- Opening Delimiter -

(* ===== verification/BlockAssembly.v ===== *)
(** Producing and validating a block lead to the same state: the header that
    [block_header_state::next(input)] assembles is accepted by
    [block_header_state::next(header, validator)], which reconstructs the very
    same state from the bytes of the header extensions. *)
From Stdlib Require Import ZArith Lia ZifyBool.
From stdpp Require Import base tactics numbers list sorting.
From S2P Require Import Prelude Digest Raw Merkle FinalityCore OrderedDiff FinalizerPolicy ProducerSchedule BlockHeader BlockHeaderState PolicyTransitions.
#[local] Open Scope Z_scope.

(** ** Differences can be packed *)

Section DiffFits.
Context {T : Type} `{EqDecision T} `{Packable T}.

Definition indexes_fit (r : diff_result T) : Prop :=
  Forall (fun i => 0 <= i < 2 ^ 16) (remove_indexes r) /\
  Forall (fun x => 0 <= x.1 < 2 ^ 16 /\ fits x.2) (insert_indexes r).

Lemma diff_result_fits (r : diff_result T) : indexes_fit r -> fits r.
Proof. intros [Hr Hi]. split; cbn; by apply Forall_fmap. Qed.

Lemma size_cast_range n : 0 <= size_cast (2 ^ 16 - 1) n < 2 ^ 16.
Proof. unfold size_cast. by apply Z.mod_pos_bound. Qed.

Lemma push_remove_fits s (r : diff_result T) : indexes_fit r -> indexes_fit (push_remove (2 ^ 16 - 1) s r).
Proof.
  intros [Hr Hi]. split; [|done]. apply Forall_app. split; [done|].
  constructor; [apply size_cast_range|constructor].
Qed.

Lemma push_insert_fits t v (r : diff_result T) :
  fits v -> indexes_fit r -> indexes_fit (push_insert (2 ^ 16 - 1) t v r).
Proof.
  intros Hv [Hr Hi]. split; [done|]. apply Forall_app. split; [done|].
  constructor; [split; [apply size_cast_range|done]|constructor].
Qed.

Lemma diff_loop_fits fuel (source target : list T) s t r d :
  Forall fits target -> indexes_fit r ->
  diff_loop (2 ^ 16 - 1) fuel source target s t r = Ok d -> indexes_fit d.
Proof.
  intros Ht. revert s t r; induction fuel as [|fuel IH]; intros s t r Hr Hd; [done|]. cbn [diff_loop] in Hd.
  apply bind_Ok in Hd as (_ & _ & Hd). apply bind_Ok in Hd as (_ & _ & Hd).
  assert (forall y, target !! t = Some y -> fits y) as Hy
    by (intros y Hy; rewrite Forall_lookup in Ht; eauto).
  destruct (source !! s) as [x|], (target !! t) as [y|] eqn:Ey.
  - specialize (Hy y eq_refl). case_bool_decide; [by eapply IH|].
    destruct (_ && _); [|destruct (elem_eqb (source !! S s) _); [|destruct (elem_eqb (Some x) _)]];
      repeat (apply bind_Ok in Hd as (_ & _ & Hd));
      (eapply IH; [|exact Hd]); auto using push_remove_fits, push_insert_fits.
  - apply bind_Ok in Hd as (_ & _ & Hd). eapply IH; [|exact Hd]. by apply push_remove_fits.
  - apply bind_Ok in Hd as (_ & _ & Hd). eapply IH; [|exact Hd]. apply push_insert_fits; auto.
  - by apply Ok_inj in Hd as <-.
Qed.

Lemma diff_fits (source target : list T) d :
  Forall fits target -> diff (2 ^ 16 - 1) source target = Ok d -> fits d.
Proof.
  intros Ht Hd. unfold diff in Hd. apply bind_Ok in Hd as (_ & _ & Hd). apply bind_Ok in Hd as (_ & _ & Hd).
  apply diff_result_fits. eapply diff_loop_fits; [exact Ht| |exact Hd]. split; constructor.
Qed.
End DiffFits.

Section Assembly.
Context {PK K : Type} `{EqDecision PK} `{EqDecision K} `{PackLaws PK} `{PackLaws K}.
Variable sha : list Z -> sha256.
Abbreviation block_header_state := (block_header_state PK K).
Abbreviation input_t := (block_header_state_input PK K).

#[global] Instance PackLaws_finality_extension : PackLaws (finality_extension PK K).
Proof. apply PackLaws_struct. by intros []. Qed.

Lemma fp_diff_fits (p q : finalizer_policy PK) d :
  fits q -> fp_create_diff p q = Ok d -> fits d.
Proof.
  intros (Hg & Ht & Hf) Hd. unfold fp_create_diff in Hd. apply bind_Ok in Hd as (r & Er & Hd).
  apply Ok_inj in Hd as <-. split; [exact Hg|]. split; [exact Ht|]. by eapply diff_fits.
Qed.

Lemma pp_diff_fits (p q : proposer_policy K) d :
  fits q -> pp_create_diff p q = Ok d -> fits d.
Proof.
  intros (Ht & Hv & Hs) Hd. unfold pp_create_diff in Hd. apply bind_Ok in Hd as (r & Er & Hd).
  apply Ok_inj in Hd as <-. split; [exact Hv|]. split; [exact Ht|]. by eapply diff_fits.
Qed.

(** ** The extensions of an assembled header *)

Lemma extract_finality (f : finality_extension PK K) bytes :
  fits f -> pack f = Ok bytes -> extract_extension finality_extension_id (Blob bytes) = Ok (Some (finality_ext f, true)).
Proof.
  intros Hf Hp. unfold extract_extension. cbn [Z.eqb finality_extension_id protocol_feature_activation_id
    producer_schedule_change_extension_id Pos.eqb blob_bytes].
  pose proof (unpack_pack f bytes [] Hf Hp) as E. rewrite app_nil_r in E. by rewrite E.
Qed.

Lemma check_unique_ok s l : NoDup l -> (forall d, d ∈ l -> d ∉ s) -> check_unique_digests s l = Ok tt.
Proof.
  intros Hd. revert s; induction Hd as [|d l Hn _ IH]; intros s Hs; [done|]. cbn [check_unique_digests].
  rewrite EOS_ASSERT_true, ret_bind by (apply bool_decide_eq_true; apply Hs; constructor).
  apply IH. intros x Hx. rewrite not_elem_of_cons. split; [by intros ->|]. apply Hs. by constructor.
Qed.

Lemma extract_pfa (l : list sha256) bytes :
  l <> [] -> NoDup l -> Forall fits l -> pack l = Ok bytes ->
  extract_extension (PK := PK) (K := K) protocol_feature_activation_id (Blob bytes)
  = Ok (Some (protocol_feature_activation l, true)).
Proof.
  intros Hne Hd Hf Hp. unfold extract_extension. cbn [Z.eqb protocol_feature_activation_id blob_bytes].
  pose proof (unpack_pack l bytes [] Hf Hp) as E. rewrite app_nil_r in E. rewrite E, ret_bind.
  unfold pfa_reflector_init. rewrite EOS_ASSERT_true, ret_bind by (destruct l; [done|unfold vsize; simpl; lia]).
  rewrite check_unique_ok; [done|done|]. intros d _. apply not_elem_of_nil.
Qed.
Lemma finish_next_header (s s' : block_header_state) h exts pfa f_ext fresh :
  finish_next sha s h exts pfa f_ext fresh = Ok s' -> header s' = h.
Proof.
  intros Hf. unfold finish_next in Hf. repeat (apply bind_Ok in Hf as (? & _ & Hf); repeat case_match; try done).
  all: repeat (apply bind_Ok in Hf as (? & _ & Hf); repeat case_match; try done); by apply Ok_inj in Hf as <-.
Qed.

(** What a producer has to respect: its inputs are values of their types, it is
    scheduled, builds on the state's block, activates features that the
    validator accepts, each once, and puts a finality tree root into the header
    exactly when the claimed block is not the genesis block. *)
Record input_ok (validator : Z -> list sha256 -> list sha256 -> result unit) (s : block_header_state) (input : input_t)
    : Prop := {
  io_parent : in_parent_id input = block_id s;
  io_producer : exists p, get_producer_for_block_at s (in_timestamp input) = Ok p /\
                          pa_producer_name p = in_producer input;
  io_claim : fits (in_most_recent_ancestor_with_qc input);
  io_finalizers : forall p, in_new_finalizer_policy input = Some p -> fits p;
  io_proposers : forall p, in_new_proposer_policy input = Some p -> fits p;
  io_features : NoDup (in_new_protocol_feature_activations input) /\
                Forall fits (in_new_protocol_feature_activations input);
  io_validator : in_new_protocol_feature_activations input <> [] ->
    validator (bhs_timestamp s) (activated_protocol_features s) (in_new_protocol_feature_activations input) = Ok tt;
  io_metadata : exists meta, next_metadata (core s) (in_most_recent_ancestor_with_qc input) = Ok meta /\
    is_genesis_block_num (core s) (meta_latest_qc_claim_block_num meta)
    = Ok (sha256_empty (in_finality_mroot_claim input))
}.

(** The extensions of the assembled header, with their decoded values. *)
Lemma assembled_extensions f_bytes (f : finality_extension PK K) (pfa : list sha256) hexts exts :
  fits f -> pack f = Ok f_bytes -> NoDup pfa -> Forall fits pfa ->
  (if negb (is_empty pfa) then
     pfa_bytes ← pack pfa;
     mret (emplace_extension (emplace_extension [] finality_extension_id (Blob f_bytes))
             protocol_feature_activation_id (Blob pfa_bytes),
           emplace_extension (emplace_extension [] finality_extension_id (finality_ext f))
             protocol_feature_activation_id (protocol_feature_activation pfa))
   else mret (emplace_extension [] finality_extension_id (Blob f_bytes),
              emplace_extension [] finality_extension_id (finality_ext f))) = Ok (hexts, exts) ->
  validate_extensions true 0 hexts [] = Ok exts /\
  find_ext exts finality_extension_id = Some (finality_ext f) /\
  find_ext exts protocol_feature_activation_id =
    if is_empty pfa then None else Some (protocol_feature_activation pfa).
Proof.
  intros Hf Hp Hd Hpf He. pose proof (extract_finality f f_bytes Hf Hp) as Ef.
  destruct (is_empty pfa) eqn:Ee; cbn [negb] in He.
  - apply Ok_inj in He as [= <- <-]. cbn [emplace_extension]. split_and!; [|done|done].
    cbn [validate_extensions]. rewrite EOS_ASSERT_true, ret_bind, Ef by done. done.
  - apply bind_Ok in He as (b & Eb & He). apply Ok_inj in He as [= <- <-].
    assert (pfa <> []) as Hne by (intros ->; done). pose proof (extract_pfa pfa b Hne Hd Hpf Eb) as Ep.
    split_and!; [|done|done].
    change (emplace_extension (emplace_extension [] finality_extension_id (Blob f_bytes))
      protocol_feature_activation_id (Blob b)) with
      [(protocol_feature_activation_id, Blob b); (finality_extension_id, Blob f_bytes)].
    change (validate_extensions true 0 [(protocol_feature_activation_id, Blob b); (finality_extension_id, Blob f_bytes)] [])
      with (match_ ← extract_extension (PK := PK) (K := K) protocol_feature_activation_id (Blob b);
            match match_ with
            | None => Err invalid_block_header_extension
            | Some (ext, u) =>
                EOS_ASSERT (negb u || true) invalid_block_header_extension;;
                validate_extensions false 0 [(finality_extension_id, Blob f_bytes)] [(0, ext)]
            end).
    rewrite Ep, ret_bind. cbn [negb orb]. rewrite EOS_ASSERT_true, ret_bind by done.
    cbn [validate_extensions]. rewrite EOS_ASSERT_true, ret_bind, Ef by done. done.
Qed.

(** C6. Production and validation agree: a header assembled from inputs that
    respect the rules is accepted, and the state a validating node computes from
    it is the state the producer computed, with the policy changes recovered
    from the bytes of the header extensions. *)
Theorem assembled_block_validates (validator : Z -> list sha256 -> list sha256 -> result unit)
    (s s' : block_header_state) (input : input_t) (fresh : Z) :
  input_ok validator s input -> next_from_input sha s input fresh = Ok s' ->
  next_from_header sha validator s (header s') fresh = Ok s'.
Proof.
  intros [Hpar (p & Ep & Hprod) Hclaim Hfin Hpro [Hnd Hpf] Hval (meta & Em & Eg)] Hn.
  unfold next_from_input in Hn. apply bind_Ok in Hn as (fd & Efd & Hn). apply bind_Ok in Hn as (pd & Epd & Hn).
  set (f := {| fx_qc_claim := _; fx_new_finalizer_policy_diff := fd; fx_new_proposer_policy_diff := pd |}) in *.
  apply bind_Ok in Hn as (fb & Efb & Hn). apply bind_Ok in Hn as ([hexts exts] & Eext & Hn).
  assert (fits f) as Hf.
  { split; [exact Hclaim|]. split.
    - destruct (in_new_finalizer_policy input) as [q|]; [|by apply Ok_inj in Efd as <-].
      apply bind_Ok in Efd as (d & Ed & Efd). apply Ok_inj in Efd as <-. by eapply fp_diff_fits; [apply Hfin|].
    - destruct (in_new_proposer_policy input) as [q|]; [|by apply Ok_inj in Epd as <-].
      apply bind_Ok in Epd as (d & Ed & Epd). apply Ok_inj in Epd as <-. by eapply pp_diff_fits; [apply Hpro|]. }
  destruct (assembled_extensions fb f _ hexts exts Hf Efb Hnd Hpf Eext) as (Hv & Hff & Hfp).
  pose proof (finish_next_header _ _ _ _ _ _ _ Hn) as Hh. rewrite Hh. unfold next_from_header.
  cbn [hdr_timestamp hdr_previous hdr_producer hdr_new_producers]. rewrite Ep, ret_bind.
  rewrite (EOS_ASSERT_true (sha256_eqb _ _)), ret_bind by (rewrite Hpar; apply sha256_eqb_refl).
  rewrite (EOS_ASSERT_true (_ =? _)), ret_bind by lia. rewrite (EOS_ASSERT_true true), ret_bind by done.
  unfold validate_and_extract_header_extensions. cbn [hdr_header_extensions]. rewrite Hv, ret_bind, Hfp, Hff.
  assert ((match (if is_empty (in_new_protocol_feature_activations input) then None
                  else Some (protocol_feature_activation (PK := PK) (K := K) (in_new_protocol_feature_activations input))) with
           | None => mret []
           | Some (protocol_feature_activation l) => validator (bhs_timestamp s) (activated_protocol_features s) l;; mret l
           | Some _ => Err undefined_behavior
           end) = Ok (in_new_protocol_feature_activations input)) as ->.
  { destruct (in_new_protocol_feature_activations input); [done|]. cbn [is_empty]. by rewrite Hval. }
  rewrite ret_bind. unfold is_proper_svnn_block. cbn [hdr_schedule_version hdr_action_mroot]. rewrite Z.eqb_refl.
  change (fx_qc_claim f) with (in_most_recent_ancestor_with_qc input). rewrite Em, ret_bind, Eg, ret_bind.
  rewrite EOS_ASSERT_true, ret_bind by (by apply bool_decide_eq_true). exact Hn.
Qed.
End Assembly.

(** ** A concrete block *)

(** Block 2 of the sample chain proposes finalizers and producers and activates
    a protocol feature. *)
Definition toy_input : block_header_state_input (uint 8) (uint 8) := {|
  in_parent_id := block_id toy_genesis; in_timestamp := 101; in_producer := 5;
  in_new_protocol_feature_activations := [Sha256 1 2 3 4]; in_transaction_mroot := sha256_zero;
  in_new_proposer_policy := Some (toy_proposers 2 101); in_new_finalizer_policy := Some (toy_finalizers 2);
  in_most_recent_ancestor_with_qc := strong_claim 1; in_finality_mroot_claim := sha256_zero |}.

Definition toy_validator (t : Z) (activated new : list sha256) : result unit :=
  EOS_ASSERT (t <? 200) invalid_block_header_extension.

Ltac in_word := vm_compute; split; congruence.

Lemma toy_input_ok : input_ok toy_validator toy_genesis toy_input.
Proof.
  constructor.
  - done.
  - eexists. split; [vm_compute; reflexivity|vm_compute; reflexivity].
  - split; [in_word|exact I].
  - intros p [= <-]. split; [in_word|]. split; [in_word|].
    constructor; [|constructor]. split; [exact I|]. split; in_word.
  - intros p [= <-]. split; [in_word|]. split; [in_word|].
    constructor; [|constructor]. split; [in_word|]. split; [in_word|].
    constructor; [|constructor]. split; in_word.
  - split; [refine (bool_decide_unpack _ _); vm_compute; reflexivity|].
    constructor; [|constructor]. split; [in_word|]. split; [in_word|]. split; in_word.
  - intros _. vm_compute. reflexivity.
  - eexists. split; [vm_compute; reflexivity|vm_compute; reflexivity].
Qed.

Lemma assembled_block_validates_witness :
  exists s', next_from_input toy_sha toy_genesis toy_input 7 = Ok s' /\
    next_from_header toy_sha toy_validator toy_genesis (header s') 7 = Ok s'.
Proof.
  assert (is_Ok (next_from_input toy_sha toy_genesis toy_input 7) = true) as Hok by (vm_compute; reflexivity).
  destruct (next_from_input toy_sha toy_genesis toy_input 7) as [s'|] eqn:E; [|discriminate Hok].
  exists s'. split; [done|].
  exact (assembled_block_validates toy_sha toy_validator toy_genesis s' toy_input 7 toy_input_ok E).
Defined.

- Closing Delimiter -

■ Work request: Taking the material above, extract exactly and only the lines from the line with "in_new_protocol_feature_activations := [Sha256" to the line with "assert (is_Ok (next_from_input", inclusive of both.

■ Task solution:
  in_new_protocol_feature_activations := [Sha256 1 2 3 4]; in_transaction_mroot := sha256_zero;
  in_new_proposer_policy := Some (toy_proposers 2 101); in_new_finalizer_policy := Some (toy_finalizers 2);
  in_most_recent_ancestor_with_qc := strong_claim 1; in_finality_mroot_claim := sha256_zero |}.

Definition toy_validator (t : Z) (activated new : list sha256) : result unit :=
  EOS_ASSERT (t <? 200) invalid_block_header_extension.

Ltac in_word := vm_compute; split; congruence.

Lemma toy_input_ok : input_ok toy_validator toy_genesis toy_input.
Proof.
  constructor.
  - done.
  - eexists. split; [vm_compute; reflexivity|vm_compute; reflexivity].
  - split; [in_word|exact I].
  - intros p [= <-]. split; [in_word|]. split; [in_word|].
    constructor; [|constructor]. split; [exact I|]. split; in_word.
  - intros p [= <-]. split; [in_word|]. split; [in_word|].
    constructor; [|constructor]. split; [in_word|]. split; [in_word|].
    constructor; [|constructor]. split; in_word.
  - split; [refine (bool_decide_unpack _ _); vm_compute; reflexivity|].
    constructor; [|constructor]. split; [in_word|]. split; [in_word|]. split; in_word.
  - intros _. vm_compute. reflexivity.
  - eexists. split; [vm_compute; reflexivity|vm_compute; reflexivity].
Qed.

Lemma assembled_block_validates_witness :
  exists s', next_from_input toy_sha toy_genesis toy_input 7 = Ok s' /\
    next_from_header toy_sha toy_validator toy_genesis (header s') 7 = Ok s'.
Proof.
  assert (is_Ok (next_from_input toy_sha toy_genesis toy_input 7) = true) as Hok by (vm_compute; reflexivity).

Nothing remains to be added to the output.